(** * Indicium-Supra: engine lifecycle, termination guard and dispatch

    A shallow embedding of [src/Indicium-Supra/Engine.cpp] and
    [src/Indicium-Supra/Engine.h].

    Pointers, handles and function pointers are integers, [0] being the
    null value.  The process is a record holding the global registry
    [g_EngineHostInstances], the engine structures and the payload blocks
    that live on the C heap, and the trace of every call the code makes to
    the operating system, the interception library, the logger and the
    host's callbacks.  Results of operating-system calls are supplied by an
    environment record, so that each branch of the code can be reached.
    Dereferencing a pointer that addresses no engine structure, or the
    null pointer that [spdlog::get] yields while no logger is registered,
    has no defined behaviour in the source; the embedding returns [None]
    there.  An exception that leaves a function is an outcome of its own,
    beside the error codes. *)

From Stdlib Require Import ZArith NArith List String Lia.
From Stdlib.Strings Require Import Byte.
From stdpp Require Import base option list sorting gmap strings fin_maps.

Open Scope Z_scope.

(** ** Machine types *)

Abbreviation HMODULE := Z (only parsing).
Abbreviation HANDLE := Z (only parsing).
Abbreviation PVOID := Z (only parsing).
Abbreviation FNPTR := Z (only parsing).
Abbreviation UINT := Z (only parsing).
Abbreviation DWORD := Z (only parsing).
Abbreviation PINDICIUM_ENGINE := Z (only parsing).

Definition nullptr : Z := 0.

(** [if (p)] on a pointer or handle. *)
Definition nonnull (p : Z) : bool := negb (p =? 0).

(** Modelled from the spec: the error codes of [IndiciumCore.h], which is
    not part of the sources at hand; the constructors are the ones the
    code returns, the spec's section 6 lists them. *)
Inductive INDICIUM_ERROR :=
| INDICIUM_ERROR_NONE
| INDICIUM_ERROR_INVALID_ENGINE_HANDLE
| INDICIUM_ERROR_CREATE_THREAD_FAILED
| INDICIUM_ERROR_ENGINE_ALLOCATION_FAILED
| INDICIUM_ERROR_ENGINE_ALREADY_ALLOCATED
| INDICIUM_ERROR_INVALID_HMODULE_HANDLE
| INDICIUM_ERROR_REFERENCE_INCREMENT_FAILED
| INDICIUM_ERROR_CONTEXT_ALLOCATION_FAILED.

#[global] Instance INDICIUM_ERROR_eq_dec : EqDecision INDICIUM_ERROR.
Proof. solve_decision. Defined.

(** Modelled from the spec: [INDICIUM_D3D_VERSION]; a zeroed engine holds
    the value [0], the "unknown" version. *)
Abbreviation INDICIUM_D3D_VERSION := Z (only parsing).

(** Modelled from the spec: the configuration structure of
    [IndiciumCore.h], with the options the code reads. *)
Record INDICIUM_ENGINE_CONFIG := {
  EvtIndiciumGameHooked : FNPTR;
  EvtIndiciumGamePreExit : FNPTR;
  LogFilePath : string;
  EnableLogging : bool
}.

#[global] Instance INDICIUM_ENGINE_CONFIG_eq_dec :
  EqDecision INDICIUM_ENGINE_CONFIG.
Proof. solve_decision. Defined.

Definition zero_config : INDICIUM_ENGINE_CONFIG :=
  {| EvtIndiciumGameHooked := 0; EvtIndiciumGamePreExit := 0;
     LogFilePath := ""; EnableLogging := false |}.

(** A callback structure is a structure of function pointers, one field
    per event.  It is a finite map from the field name to the pointer; a
    field that the map does not hold is null, as after [ZeroMemory]. *)
Abbreviation EVENT_CALLBACKS := (gmap string Z) (only parsing).

Definition slot (tbl : gmap string Z) (name : string) : FNPTR :=
  default 0 (tbl !! name).

(** [INDICIUM_ENGINE] of Engine.h.  The [RenderPipeline] union and the
    [CoreAudio] structure are only touched by the backend worker and are
    left out. *)
Record INDICIUM_ENGINE := {
  HostInstance : HMODULE;
  GameVersion : INDICIUM_D3D_VERSION;
  EngineConfig : INDICIUM_ENGINE_CONFIG;
  EventsD3D9 : gmap string Z;
  EventsD3D10 : gmap string Z;
  EventsD3D11 : gmap string Z;
  EventsD3D12 : gmap string Z;
  EventsARC : gmap string Z;
  EngineThread : HANDLE;
  EngineCancellationEvent : HANDLE;
  CustomContext : PVOID
}.

#[global] Instance INDICIUM_ENGINE_eq_dec : EqDecision INDICIUM_ENGINE.
Proof. solve_decision. Defined.

(** [ZeroMemory(engine, sizeof(INDICIUM_ENGINE))] *)
Definition zero_engine : INDICIUM_ENGINE :=
  {| HostInstance := 0; GameVersion := 0; EngineConfig := zero_config;
     EventsD3D9 := ∅; EventsD3D10 := ∅; EventsD3D11 := ∅;
     EventsD3D12 := ∅; EventsARC := ∅;
     EngineThread := 0; EngineCancellationEvent := 0; CustomContext := 0 |}.

Definition set_HostInstance (h : HMODULE) (e : INDICIUM_ENGINE) :=
  {| HostInstance := h; GameVersion := GameVersion e;
     EngineConfig := EngineConfig e;
     EventsD3D9 := EventsD3D9 e; EventsD3D10 := EventsD3D10 e;
     EventsD3D11 := EventsD3D11 e; EventsD3D12 := EventsD3D12 e;
     EventsARC := EventsARC e;
     EngineThread := EngineThread e;
     EngineCancellationEvent := EngineCancellationEvent e;
     CustomContext := CustomContext e |}.

Definition set_EngineConfig (c : INDICIUM_ENGINE_CONFIG) (e : INDICIUM_ENGINE) :=
  {| HostInstance := HostInstance e; GameVersion := GameVersion e;
     EngineConfig := c;
     EventsD3D9 := EventsD3D9 e; EventsD3D10 := EventsD3D10 e;
     EventsD3D11 := EventsD3D11 e; EventsD3D12 := EventsD3D12 e;
     EventsARC := EventsARC e;
     EngineThread := EngineThread e;
     EngineCancellationEvent := EngineCancellationEvent e;
     CustomContext := CustomContext e |}.

Definition set_EngineThread (h : HANDLE) (e : INDICIUM_ENGINE) :=
  {| HostInstance := HostInstance e; GameVersion := GameVersion e;
     EngineConfig := EngineConfig e;
     EventsD3D9 := EventsD3D9 e; EventsD3D10 := EventsD3D10 e;
     EventsD3D11 := EventsD3D11 e; EventsD3D12 := EventsD3D12 e;
     EventsARC := EventsARC e;
     EngineThread := h;
     EngineCancellationEvent := EngineCancellationEvent e;
     CustomContext := CustomContext e |}.

Definition set_EngineCancellationEvent (h : HANDLE) (e : INDICIUM_ENGINE) :=
  {| HostInstance := HostInstance e; GameVersion := GameVersion e;
     EngineConfig := EngineConfig e;
     EventsD3D9 := EventsD3D9 e; EventsD3D10 := EventsD3D10 e;
     EventsD3D11 := EventsD3D11 e; EventsD3D12 := EventsD3D12 e;
     EventsARC := EventsARC e;
     EngineThread := EngineThread e;
     EngineCancellationEvent := h;
     CustomContext := CustomContext e |}.

Definition set_CustomContext (p : PVOID) (e : INDICIUM_ENGINE) :=
  {| HostInstance := HostInstance e; GameVersion := GameVersion e;
     EngineConfig := EngineConfig e;
     EventsD3D9 := EventsD3D9 e; EventsD3D10 := EventsD3D10 e;
     EventsD3D11 := EventsD3D11 e; EventsD3D12 := EventsD3D12 e;
     EventsARC := EventsARC e;
     EngineThread := EngineThread e;
     EngineCancellationEvent := EngineCancellationEvent e;
     CustomContext := p |}.

(** The backend variants that own a dispatch table. *)
Inductive Backend := D3D9 | D3D10 | D3D11 | D3D12 | ARC.

#[global] Instance Backend_eq_dec : EqDecision Backend.
Proof. solve_decision. Defined.

Definition Events (b : Backend) (e : INDICIUM_ENGINE) : gmap string Z :=
  match b with
  | D3D9 => EventsD3D9 e
  | D3D10 => EventsD3D10 e
  | D3D11 => EventsD3D11 e
  | D3D12 => EventsD3D12 e
  | ARC => EventsARC e
  end.

Definition set_Events (b : Backend) (t : gmap string Z) (e : INDICIUM_ENGINE) :=
  {| HostInstance := HostInstance e; GameVersion := GameVersion e;
     EngineConfig := EngineConfig e;
     EventsD3D9 := (if decide (b = D3D9) then t else EventsD3D9 e);
     EventsD3D10 := (if decide (b = D3D10) then t else EventsD3D10 e);
     EventsD3D11 := (if decide (b = D3D11) then t else EventsD3D11 e);
     EventsD3D12 := (if decide (b = D3D12) then t else EventsD3D12 e);
     EventsARC := (if decide (b = ARC) then t else EventsARC e);
     EngineThread := EngineThread e;
     EngineCancellationEvent := EngineCancellationEvent e;
     CustomContext := CustomContext e |}.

### Description of the task
Considering only the material above, set down every line from the one with "(** The backend" to the one with "match b with", inclusive, exactly as written.

### Written solution
(** The backend variants that own a dispatch table. *)
Inductive Backend := D3D9 | D3D10 | D3D11 | D3D12 | ARC.

#[global] Instance Backend_eq_dec : EqDecision Backend.
Proof. solve_decision. Defined.

Definition Events (b : Backend) (e : INDICIUM_ENGINE) : gmap string Z :=
  match b with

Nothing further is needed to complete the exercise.